WHAT YOU NEED TO DO: Filter the lines below, keeping each one that holds "flagged".

Items listed in a dataset:
Lemma CheckRT_body_flag (R t K : Mat) th2 keys1 keys2 (inl : list bool) (i : nat)
  (m : Match) (st : CheckRTState) (k : nat) :
  st_vbGood (CheckRT_body R t K th2 keys1 keys2 inl i m st) !! k = Some true ->
  st_vbGood st !! k = Some true \/
  (m.1 = k /\ inl !!! i = true /\
   exists p c,
     CheckRT_verdict R t K th2 (keys1 !!! m.1) (keys2 !!! m.2) = Survives p c /\
     flt (to_double c) d0_99998 = true).
Proof.
  unfold CheckRT_body. destruct (inl !!! i); simpl; [|tauto].
  destruct (CheckRT_verdict _ _ _ _ _ _) as [| |p c] eqn:Hv; simpl; [|tauto|].
  - destruct (decide (m.1 = k)) as [<-|Hne].
    + intros H. apply list_lookup_insert_Some in H.
      destruct H as [(_ & H & _)|(H & _)]; congruence.
    + rewrite list_lookup_insert_ne by assumption. tauto.
  - destruct (flt (to_double c) d0_99998) eqn:Hc; [|tauto].
    destruct (decide (m.1 = k)) as [<-|Hne].
    + intros _. right. split_and!; try reflexivity. exists p, c. split; reflexivity || assumption.
    + rewrite list_lookup_insert_ne by assumption. tauto.
Qed.

Lemma CheckRT_loop_flag (R t K : Mat) th2 keys1 keys2 (inl : list bool)
  (ms : list Match) (k : nat) :
  forall i st,
  st_vbGood (CheckRT_loop R t K th2 keys1 keys2 inl i ms st) !! k = Some true ->
  st_vbGood st !! k = Some true \/
  exists (j : nat) (m : Match),
    ms !! j = Some m /\ m.1 = k /\ inl !!! (i + j)%nat = true /\
    exists p c,
      CheckRT_verdict R t K th2 (keys1 !!! m.1) (keys2 !!! m.2) = Survives p c /\
      flt (to_double c) d0_99998 = true.
Proof.
  induction ms as [|m ms IH]; intros i st H; simpl in H; [tauto|].
  apply IH in H. destruct H as [H|(j & m' & Hj & Hm & Hi & Hv)].
  - apply CheckRT_body_flag in H. destruct H as [H|(Hm & Hi & Hv)]; [tauto|].
    right. exists 0%nat, m. rewrite Nat.add_0_r. split_and!; try assumption. reflexivity.
  - right. exists (S j), m'. replace (i + S j)%nat with (S i + j)%nat by lia.
    split_and!; assumption.
Qed.

(** X9. An entry [k] of [vbGood] is true after [CheckRT] only if [k] is
    the first index of a match flagged as inlier whose triangulation passes
    all the tests with a cosine of parallax below 0.99998. *)
Theorem CheckRT_flags_only_inlier_matches (R t : Mat)
  (keys1 keys2 : list KeyPoint) (ms : list Match) (inl : list bool) (K : Mat)
  (v : list Point3f) (th2 : float) (k : nat) :
  r_vbGood (CheckRT R t keys1 keys2 ms inl K v th2) !! k = Some true ->
  exists (i : nat) (m : Match),
    ms !! i = Some m /\ m.1 = k /\ inl !!! i = true /\
    exists p c,
      CheckRT_verdict R t K th2 (keys1 !!! k) (keys2 !!! m.2) = Survives p c /\
      flt (to_double c) d0_99998 = true.
Proof.
  unfold CheckRT, CheckRT_final. simpl. intros H.
  apply CheckRT_loop_flag in H. destruct H as [H|(j & m & Hj & Hm & Hi & Hv)].
  - simpl in H. apply lookup_replicate in H. destruct H; discriminate.
  - exists j, m. rewrite <- Hm. split_and!; try assumption. reflexivity.
Qed.

End WithKernel.

Section OnScenario.
#[local] Existing Instance scen_cv.

Lemma CheckRT_counts_at_most_the_inliers_witness :
  nGood (CheckRT [[fl 1]] [[fl 1]] (keys 2 (flit 5 10)) (keys 2 (flit 5 10))
           (matches 2) [true; false] K1 [] (fl 4)) <= count_true [true; false].
Proof.
  apply (CheckRT_counts_at_most_the_inliers [[fl 1]] [[fl 1]]
           (keys 2 (flit 5 10)) (keys 2 (flit 5 10)) (matches 2) [true; false]
           K1 [] (fl 4)).
  reflexivity.
Defined.

Lemma CheckRT_flags_only_inlier_matches_witness :
  exists (i : nat) (m : Match),
    matches 2 !! i = Some m /\ m.1 = 0%nat /\ [true; false] !!! i = true /\
    exists p c,
      CheckRT_verdict [[fl 1]] [[fl 1]] K1 (fl 4)
        (keys 2 (flit 5 10) !!! 0%nat) (keys 2 (flit 5 10) !!! m.2)
        = Survives p c /\
      flt (to_double c) d0_99998 = true.
Proof.
  apply (CheckRT_flags_only_inlier_matches [[fl 1]] [[fl 1]]
           (keys 2 (flit 5 10)) (keys 2 (flit 5 10)) (matches 2) [true; false]
           K1 [] (fl 4) 0%nat).
  vm_compute. reflexivity.
Defined.

End OnScenario.

Section WithKernel.
Context {cv : CvKernel}.

Lemma CheckRT_body_count (R t K : Mat) th2 keys1 keys2 (inl : list bool)
  (i : nat) (m : Match) (st : CheckRTState) :
  st_nGood (CheckRT_body R t K th2 keys1 keys2 inl i m st) =
  st_nGood st +
  (if (inl !!! i : bool) && survives R t K th2 keys1 keys2 m then 1 else 0).
Proof.
  unfold CheckRT_body, survives. destruct (inl !!! i); simpl; [|lia].
  destruct (CheckRT_verdict _ _ _ _ _ _); simpl; lia.
Qed.

Lemma CheckRT_loop_count (R t K : Mat) th2 keys1 keys2 (inl : list bool)
  (ms : list Match) : forall i st,
  st_nGood (CheckRT_loop R t K th2 keys1 keys2 inl i ms st) =
  st_nGood st +
  count_true (imap (fun j m => (inl !!! (i + j)%nat : bool)
                               && survives R t K th2 keys1 keys2 m) ms).
Proof.
  induction ms as [|m ms IH]; intros i st; [simpl; lia|].
  cbn [CheckRT_loop]. rewrite IH, CheckRT_body_count. rewrite imap_cons.
  cbn [count_true]. rewrite Nat.add_0_r.
  assert (Hext :
    imap ((fun j m0 => (inl !!! (i + j)%nat : bool)
                       && survives R t K th2 keys1 keys2 m0) ∘ S) ms =
    imap (fun j m0 => (inl !!! (S i + j)%nat : bool)
                      && survives R t K th2 keys1 keys2 m0) ms).
  { apply imap_ext. intros j x _. simpl.
    replace (i + S j)%nat with (S (i + j)) by lia. reflexivity. }
  rewrite Hext. destruct (_ && _); lia.
Qed.

(** X26. The count [nGood] returned by [CheckRT] is exactly the number of
    matches that are flagged as inliers and pass all the tests of the loop. *)
Theorem CheckRT_counts_the_surviving_inliers (R t : Mat)
  (keys1 keys2 : list KeyPoint) (ms : list Match) (inl : list bool) (K : Mat)
  (v : list Point3f) (th2 : float) :
  nGood (CheckRT R t keys1 keys2 ms inl K v th2) =
  count_true (imap (fun i m => (inl !!! i : bool)
                               && survives R t K th2 keys1 keys2 m) ms).
Proof.
  unfold CheckRT, CheckRT_final. simpl. rewrite CheckRT_loop_count. simpl.
  reflexivity.
Qed.

Lemma CheckRT_body_at (R t K : Mat) th2 keys1 keys2 (inl : list bool)
  (i : nat) (m : Match) (st : CheckRTState) :
  (m.1 < length (st_vbGood st))%nat -> (m.1 < length (st_vP3D st))%nat ->
  st_vbGood st !! m.1 = Some false ->
  st_vbGood (CheckRT_body R t K th2 keys1 keys2 inl i m st) !! m.1 =
    Some (inl !!! i && triangulated R t K th2 keys1 keys2 m) /\
  (forall p c, inl !!! i = true ->
     CheckRT_verdict R t K th2 (keys1 !!! m.1) (keys2 !!! m.2) = Survives p c ->
     st_vP3D (CheckRT_body R t K th2 keys1 keys2 inl i m st) !! m.1 = Some p).
Proof.
  intros Hg Hp Hf. unfold CheckRT_body, triangulated.
  destruct (inl !!! i); simpl; [|split; [exact Hf|discriminate]].
  destruct (CheckRT_verdict _ _ _ _ _ _) as [| |p c]; simpl.
  - split; [|discriminate]. apply list_lookup_insert_eq. exact Hg.
  - split; [exact Hf|discriminate].
  - split.
    + destruct (flt (to_double c) d0_99998); [|exact Hf].
      apply list_lookup_insert_eq. exact Hg.
    + intros p' c' _ [= <- <-]. apply list_lookup_insert_eq. exact Hp.
Qed.

(** X27. When the first indices of the matches are pairwise distinct, as
    those built by [Initialize] are, [CheckRT] leaves in [vbGood], at the
    first index of each match, whether the match is an inlier that passes all
    the tests with a cosine of parallax below 0.99998, and in [vP3D] the
    triangulated point of each inlier match that passes the tests. *)
Theorem CheckRT_on_distinct_first_indices (R t : Mat)
  (keys1 keys2 : list KeyPoint) (ms : list Match) (inl : list bool) (K : Mat)
  (v : list Point3f) (th2 : float) (i : nat) (m : Match) :
  NoDup ms.*1 -> ms !! i = Some m -> (m.1 < length keys1)%nat ->
  r_vbGood (CheckRT R t keys1 keys2 ms inl K v th2) !! m.1 =
    Some (inl !!! i && triangulated R t K th2 keys1 keys2 m) /\
  (forall p c, inl !!! i = true ->
     CheckRT_verdict R t K th2 (keys1 !!! m.1) (keys2 !!! m.2) = Survives p c ->
     r_vP3D (CheckRT R t keys1 keys2 ms inl K v th2) !! m.1 = Some p).
Proof.
  intros Hnd Hi Hlt.
  destruct (list_elem_of_split_length ms i m Hi) as (pre & post & -> & Hlen).
  rewrite fmap_app, fmap_cons in Hnd.
  apply NoDup_app in Hnd as (_ & Hpre & Hpost).
  apply NoDup_cons in Hpost as [Hpost _].
  assert (Hpre' : m.1 ∉ pre.*1).
  { intros Hel. apply (Hpre _ Hel). left. }
  unfold CheckRT, CheckRT_final. simpl.
  rewrite CheckRT_loop_app. simpl. rewrite <- Hlen.
  set (st := CheckRT_loop R t K th2 keys1 keys2 inl 0 pre
               (CheckRT_init keys1 v)).
  destruct (CheckRT_loop_other R t K th2 keys1 keys2 inl post m.1 (S i)
              (CheckRT_body R t K th2 keys1 keys2 inl i m st) Hpost)
    as [-> ->].
  destruct (CheckRT_loop_other R t K th2 keys1 keys2 inl pre m.1 0%nat
              (CheckRT_init keys1 v) Hpre') as [Hg _].
  destruct (CheckRT_loop_lengths R t K th2 keys1 keys2 inl pre 0%nat
              (CheckRT_init keys1 v)) as [Hlg Hlp].
  fold st in Hg, Hlg, Hlp. simpl in Hg, Hlg, Hlp.
  rewrite length_replicate in Hlg. rewrite resize_length in Hlp.
  apply CheckRT_body_at.
  - rewrite Hlg. exact Hlt.
  - rewrite Hlp. exact Hlt.
  - rewrite Hg. apply lookup_replicate_2. exact Hlt.
Qed.

End WithKernel.

Section OnScenario.
#[local] Existing Instance scen_cv.

Lemma CheckRT_on_distinct_first_indices_witness :
  r_vbGood (CheckRT [[fl 1]] [[fl 1]] (keys 2 (flit 5 10))
              (keys 2 (flit 5 10)) (matches 2) [true; false] K1 [] (fl 4))
    !! (0%nat, 0%nat).1 =
    Some ([true; false] !!! 0%nat
          && triangulated [[fl 1]] [[fl 1]] K1 (fl 4) (keys 2 (flit 5 10))
               (keys 2 (flit 5 10)) (0%nat, 0%nat)) /\
  (forall p c, [true; false] !!! 0%nat = true ->
     CheckRT_verdict [[fl 1]] [[fl 1]] K1 (fl 4)
       (keys 2 (flit 5 10) !!! (0%nat, 0%nat).1)
       (keys 2 (flit 5 10) !!! (0%nat, 0%nat).2) = Survives p c ->
     r_vP3D (CheckRT [[fl 1]] [[fl 1]] (keys 2 (flit 5 10))
               (keys 2 (flit 5 10)) (matches 2) [true; false] K1 [] (fl 4))
       !! (0%nat, 0%nat).1 = Some p).
Proof.
  apply (CheckRT_on_distinct_first_indices [[fl 1]] [[fl 1]]
           (keys 2 (flit 5 10)) (keys 2 (flit 5 10)) (matches 2) [true; false]
           K1 [] (fl 4) 0%nat (0%nat, 0%nat)).
  - apply (bool_decide_unpack (NoDup (matches 2).*1)). vm_compute. exact I.
  - reflexivity.
  - vm_compute. lia.
Defined.

End OnScenario.

(** ** The two reconstructions *)

Lemma best_loop_snoc (cs : list CheckRTResult) (c : CheckRTResult) :
  forall (i : nat) (b : BestState),
  best_loop i (cs ++ [c]) b = best_step (i + length cs) c (best_loop i cs b).
Proof.
  induction cs as [|c0 cs IH]; intros i b; simpl.
  - rewrite Nat.add_0_r. reflexivity.
  - rewrite IH. f_equal. lia.
Qed.

Lemma best_loop_inv (cs : list CheckRTResult) :
  best_inv cs (best_loop 0 cs best_init).
Proof.
  induction cs as [|c cs IH] using rev_ind.
  - unfold best_inv. simpl. split_and!; try lia; try constructor; try reflexivity.
  - rewrite best_loop_snoc. simpl.
    set (b := best_loop 0 cs best_init) in *.
    destruct IH as (Hle & Hall & Hzero & Hpos).
    unfold best_step.
    destruct (bestGood b <? nGood c) eqn:E1; [apply Z.ltb_lt in E1|apply Z.ltb_ge in E1].
    + (* new best *)
      unfold best_inv. simpl. split_and!; try lia.
      * apply Forall_app. split; [|constructor; [lia|constructor]].
        eapply Forall_impl; [exact Hall|]. simpl. intros; lia.
      * intros _. exists (length cs), c.
        rewrite lookup_app_r by lia. rewrite Nat.sub_diag.
        rewrite take_app_length.
        rewrite drop_app_ge by lia.
        replace (S (length cs) - length cs)%nat with 1%nat by lia.
        simpl. rewrite app_nil_r.
        split_and!; try reflexivity.
        -- eapply Forall_impl; [exact Hall|]. simpl. intros; lia.
        -- exact Hall.
        -- destruct (decide (bestGood b = 0)) as [Hz|Hnz]; [left; exact Hz|right].
           destruct Hpos as (i & c' & _ & Hi & Hg & _); [lia|].
           apply Exists_exists. exists c'. split; [|exact Hg].
           eapply list_elem_of_lookup_2. exact Hi.
    + destruct (secondBestGood b <? nGood c) eqn:E2;
        [apply Z.ltb_lt in E2|apply Z.ltb_ge in E2].
      * (* new second best *)
        unfold best_inv. simpl. split_and!; try lia.
        -- apply Forall_app. split; [exact Hall|constructor; [lia|constructor]].
        -- intros Hp. destruct (Hpos Hp) as (i & c' & Hi & Hl & Hg & Hpar & Hp3 & Htr & Hlt & Hoth & _).
           assert (Hilt : (i < length cs)%nat) by (apply lookup_lt_is_Some; eauto).
           exists i, c'. rewrite lookup_app_l by lia.
           rewrite take_app_le by lia. rewrite drop_app_le by lia.
           split_and!; try assumption.
           ++ rewrite app_assoc. apply Forall_app. split.
              ** eapply Forall_impl; [exact Hoth|]. simpl. intros; lia.
              ** constructor; [lia|constructor].
           ++ right. rewrite app_assoc. apply Exists_app. right.
              constructor. reflexivity.
      * unfold best_inv. split_and!; try lia.
        -- apply Forall_app. split; [exact Hall|constructor; [lia|constructor]].
        -- intros Hp. destruct (Hpos Hp) as (i & c' & Hi & Hl & Hg & Hpar & Hp3 & Htr & Hlt & Hoth & Hex).
           assert (Hilt : (i < length cs)%nat) by (apply lookup_lt_is_Some; eauto).
           exists i, c'. rewrite lookup_app_l by lia.
           rewrite take_app_le by lia. rewrite drop_app_le by lia.
           split_and!; try assumption.
           ++ rewrite app_assoc. apply Forall_app. split; [exact Hoth|].
              constructor; [lia|constructor].
           ++ destruct Hex as [Hex|Hex]; [left; exact Hex|right].
              rewrite app_assoc. apply Exists_app. left. exact Hex.
Qed.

ANSWER TO THIS EXERCISE:
    the first index of a match flagged as inlier whose triangulation passes
    matches that are flagged as inliers and pass all the tests of the loop. *)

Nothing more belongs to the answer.